What to do
Beginning with the line that holds "assert (Hidem : ∀" in the data below, give again every line through the one that holds "intros Hi Hq Hph Hm.", exactly as written.
☆ ☆ ☆
(* ===== verification/IdemExecution.v ===== *)
(** * Theorems about idempotent execution

    The invariant of [IdemProtocol] is preserved by every step, and what it
    says about reachable states. *)

From stdpp Require Import gmap.
From S2P Require Import Prelude Str TraceIds PathPolicy IdemWorld IdemStore IdemExpiry IdemMoves IdemOps IdemSystem IdemProtocol.

#[local] Arguments s : simpl never.

Section execution.
Context `{SL : Sha256Laws} `{SB : Sha256Bytes} `{UL : UuidsLaws} `{CL : IdemCodecLaws}.
Variables (ttl : Z) (max_entries : nat).
Abbreviation step := (idem_step ttl max_entries).
Implicit Types (sy : system) (q : request).

(** A silent operation of a request. *)
Lemma inv_silent {A} sy rid q ph (m : io A) o w' :
  idem_inv sy → sy_requests sy !! rid = Some q → silent m → m (sy_world sy) = (o, w') →
  gate_of ph = None ∨ gate_of ph = gate_of (q_phase q) →
  (∀ id, claim_of ph = Some id → claim_of (q_phase q) = Some id) →
  (∀ g id o r, ph ≠ Committed g id o r) → (∀ g id o, ph ≠ Conflicted g id o) →
  idem_inv (enter sy rid q ph w').
Proof.
  intros Hi Hq Hs Hm Hh Hc Hn1 Hn2. specialize (Hs (sy_world sy)). unfold post in Hs.
  rewrite Hm in Hs. cbn in Hs. apply enter_keeps; try done; [apply Hs|by apply keeps_calm|].
  intros id Hid%Hc. by eapply claim_stays; [..|apply keeps_calm].
Qed.
Lemma inv_idle sy rid q ph :
  idem_inv sy → sy_requests sy !! rid = Some q → gate_of ph = None ∨ gate_of ph = gate_of (q_phase q) →
  (∀ id, claim_of ph = Some id → claim_of (q_phase q) = Some id) →
  (∀ g id o r, ph ≠ Committed g id o r) → (∀ g id o, ph ≠ Conflicted g id o) →
  idem_inv (enter sy rid q ph (sy_world sy)).
Proof.
  intros Hi Hq. eapply (inv_silent sy rid q ph (mret ())); [done|done|apply silent_ret|done].
Qed.

(** ** The gate *)

Lemma opened_gates p w w' reqs :
  opened_at p w w' → w_locked w' = w_locked w → gates_inv w reqs → gates_inv w' reqs.
Proof.
  intros Ho Hl (A & B & C). unfold gates_inv. rewrite Hl.
  destruct Ho as [[-> ->]|(Hn & Hg & Hi)]; [done|]. rewrite Hg, Hi. split; [|split].
  - intros rid q g Hq Hh. destruct (A _ _ _ Hq Hh) as (A1 & A2 & A3). split; [done|]. split; [|done].
    rewrite lookup_insert_ne; [done|]. intros ->. congruence.
  - done.
  - intros i [Hin|[p' Hp']]; [specialize (C i (or_introl Hin)); lia|].
    apply lookup_insert_Some in Hp' as [[_ <-]|[_ Hp']]; [lia|].
    specialize (C i (or_intror (ex_intro _ p' Hp'))). lia.
Qed.
Lemma acquired_gates rid q ph gate w w' (reqs : gmap nat request) :
  acquired (q_key q) w (Done (Ok (Some gate))) w' → reqs !! rid = Some q →
  gate_of (q_phase q) = None → gate_of ph = Some gate → gates_inv w reqs →
  gates_inv w' (<[rid := set_phase ph q]> reqs).
Proof.
  intros (_ & Ho & Hk & Hp & Hg & Hn & Hl) Hq Hh Hph HI.
  assert (Hw1 : gates_inv (w' <| w_locked := w_locked w |>) reqs).
  { by apply (opened_gates (gate_path (q_key q)) w). }
  destruct HI as (A & B & C). destruct Hw1 as (A1 & B1 & C1). cbn in A1, C1. unfold gates_inv. rewrite Hl. split; [|split].
  - intros r q' g [[<- <-]|[Hne Hq']]%lookup_insert_Some Hg'; cbn in *.
    + assert (gate = g) as -> by congruence. split; [done|]. split; [done|set_solver].
    + destruct (A1 _ _ _ Hq' Hg') as (E1 & E2 & E3). split; [done|]. split; [done|set_solver].
  - intros r r' q1 q2 g1 g2 Hr1 Hr2 Hg1 Hg2 Heq.
    assert (Hfresh : ∀ r0 q0 g0, reqs !! r0 = Some q0 → gate_of (q_phase q0) = Some g0 →
      gt_inode g0 ≠ gt_inode gate).
    { intros r0 q0 g0 Hr0 Hg0 E. destruct (A _ _ _ Hr0 Hg0) as (_ & _ & Hin). congruence. }
    apply lookup_insert_Some in Hr1 as [[<- <-]|[Hne1 Hr1]], Hr2 as [[<- <-]|[Hne2 Hr2]]; cbn in *.
    + done.
    + destruct (Hfresh _ _ _ Hr2 Hg2). congruence.
    + destruct (Hfresh _ _ _ Hr1 Hg1). congruence.
    + by eapply (B r r').
  - intros i [[Hin%elem_of_singleton|Hin]%elem_of_union|Hin]; [subst i|auto..].
    apply C1. right. eauto.
Qed.
Lemma inv_acquire sy rid q carried o w' ph :
  idem_inv sy → sy_requests sy !! rid = Some q → q_phase q = Wanting carried →
  try_acquire (q_key q) (sy_world sy) = (Done (Ok o), w') →
  ph = match o with Some gate => Gated carried gate | None => Wanting carried end →
  idem_inv (enter sy rid q ph w').
Proof.
  intros Hi Hq Hph Hm ->. pose proof (acquire_spec (q_key q) (sy_world sy)) as Hs.
  unfold post in Hs. rewrite Hm in Hs. cbn in Hs.
  assert (Hh : gate_of (q_phase q) = None) by (by rewrite Hph).
  set (ph := match o with Some gate => Gated carried gate | None => Wanting carried end).
  assert (Hd : drop_gate (q_phase q) ph w' = w') by (unfold drop_gate; by rewrite Hh).
  eapply inv_moves; [exact Hi|exact Hq|apply moves_keeps; [done|apply keeps_still, Hs|..]| |reflexivity..].
  - by destruct o.
  - by destruct o.
  - by destruct o.
  - cbn. rewrite Hd. destruct o as [gate|]; cbn [ph].
    + by eapply acquired_gates; [..|apply inv_gates_inv].
    + destruct Hs as (_ & Ho & Hl).
      assert (gates_inv w' (sy_requests sy)) as (A & B & C)
        by (by eapply opened_gates; [..|apply inv_gates_inv]).
      assert (Hidem : ∀ r q' g, <[rid := set_phase (Wanting carried) q]> (sy_requests sy) !! r = Some q' →
        gate_of (q_phase q') = Some g → sy_requests sy !! r = Some q').
      { by intros r q' g [[_ <-]|[_ ?]]%lookup_insert_Some. }
      split; [|split]; [|intros ? ? ? ? ? ? ? ? ? ?|done]; eauto.
Qed.

(** ** Claims *)

Lemma claimed_matches q w carried gate o w' id readings :
  claimed (q_key q) (q_digest q) ttl readings w o w' →
  claim_of (after_claim carried gate o) = Some id →
  unresolved (q_key q) w' (claim_matches q id).
Proof.
  intros Hc Hid. destruct o as [[[op run owner g| | |]|]|]; cbn in Hid; simplify_eq.
  destruct Hc as [_ []|w1 p _ (Hk & Hn & _) Hd Hput (Ho & Hr & Hw & Hg)]. split.
  - eapply calm_no_ready; [exact Hput|]. unfold no_ready. by rewrite put_pending_ready.
  - exists p. split; [by eapply put_pending_at|]. by repeat split.
Qed.
Lemma inv_claim sy rid q carried gate o w' :
  idem_inv sy → sy_requests sy !! rid = Some q → q_phase q = Gated carried gate →
  claim_key ttl q carried gate (sy_world sy) = (o, w') →
  idem_inv (enter sy rid q (after_claim carried gate o) w').
Proof.
  intros Hi Hq Hph Hm.
  assert (Hc : claimed (q_key q) (q_digest q) ttl (w_clock (sy_world sy)) (sy_world sy) o w').
  { eapply (post_run _ _ _ _ _ Hm). by apply claim_spec. }
  eapply inv_moves; [exact Hi|exact Hq| |apply enter_gates; [done|done| |]|reflexivity..].
  - split.
    + by eapply claimed_keeps.
    + rewrite Hph. done.
    + intros id. by eapply claimed_matches.
    + by intros ???? ?; destruct o as [[[]|]|].
    + by intros ???; destruct o as [[[]|]|].
    + intros key x [Hx _]%still_open_Some. right.
      destruct (inv_open _ Hi _ _ Hx) as (Hn & p & Hp & Hk & Hcar).
      destruct (claimed_pending _ _ _ _ _ _ _ _ _ Hc Hn Hp Hk) as (Hn' & p' & Hp' & Hrep).
      split; [done|]. exists p'. split; [done|].
      destruct Hrep as [->|Hrep]; [done|]. split; [by destruct Hrep; congruence|by eapply carries_repeats].
    + intros key _. apply still_open_None.
  - by eapply claimed_gates.
  - rewrite Hph. destruct o as [[[]|]|]; by (left + right).
Qed.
☆ ☆ ☆
Solution to this problem
      assert (Hidem : ∀ r q' g, <[rid := set_phase (Wanting carried) q]> (sy_requests sy) !! r = Some q' →
        gate_of (q_phase q') = Some g → sy_requests sy !! r = Some q').
      { by intros r q' g [[_ <-]|[_ ?]]%lookup_insert_Some. }
      split; [|split]; [|intros ? ? ? ? ? ? ? ? ? ?|done]; eauto.
Qed.

(** ** Claims *)

Lemma claimed_matches q w carried gate o w' id readings :
  claimed (q_key q) (q_digest q) ttl readings w o w' →
  claim_of (after_claim carried gate o) = Some id →
  unresolved (q_key q) w' (claim_matches q id).
Proof.
  intros Hc Hid. destruct o as [[[op run owner g| | |]|]|]; cbn in Hid; simplify_eq.
  destruct Hc as [_ []|w1 p _ (Hk & Hn & _) Hd Hput (Ho & Hr & Hw & Hg)]. split.
  - eapply calm_no_ready; [exact Hput|]. unfold no_ready. by rewrite put_pending_ready.
  - exists p. split; [by eapply put_pending_at|]. by repeat split.
Qed.
Lemma inv_claim sy rid q carried gate o w' :
  idem_inv sy → sy_requests sy !! rid = Some q → q_phase q = Gated carried gate →
  claim_key ttl q carried gate (sy_world sy) = (o, w') →
  idem_inv (enter sy rid q (after_claim carried gate o) w').
Proof.
  intros Hi Hq Hph Hm.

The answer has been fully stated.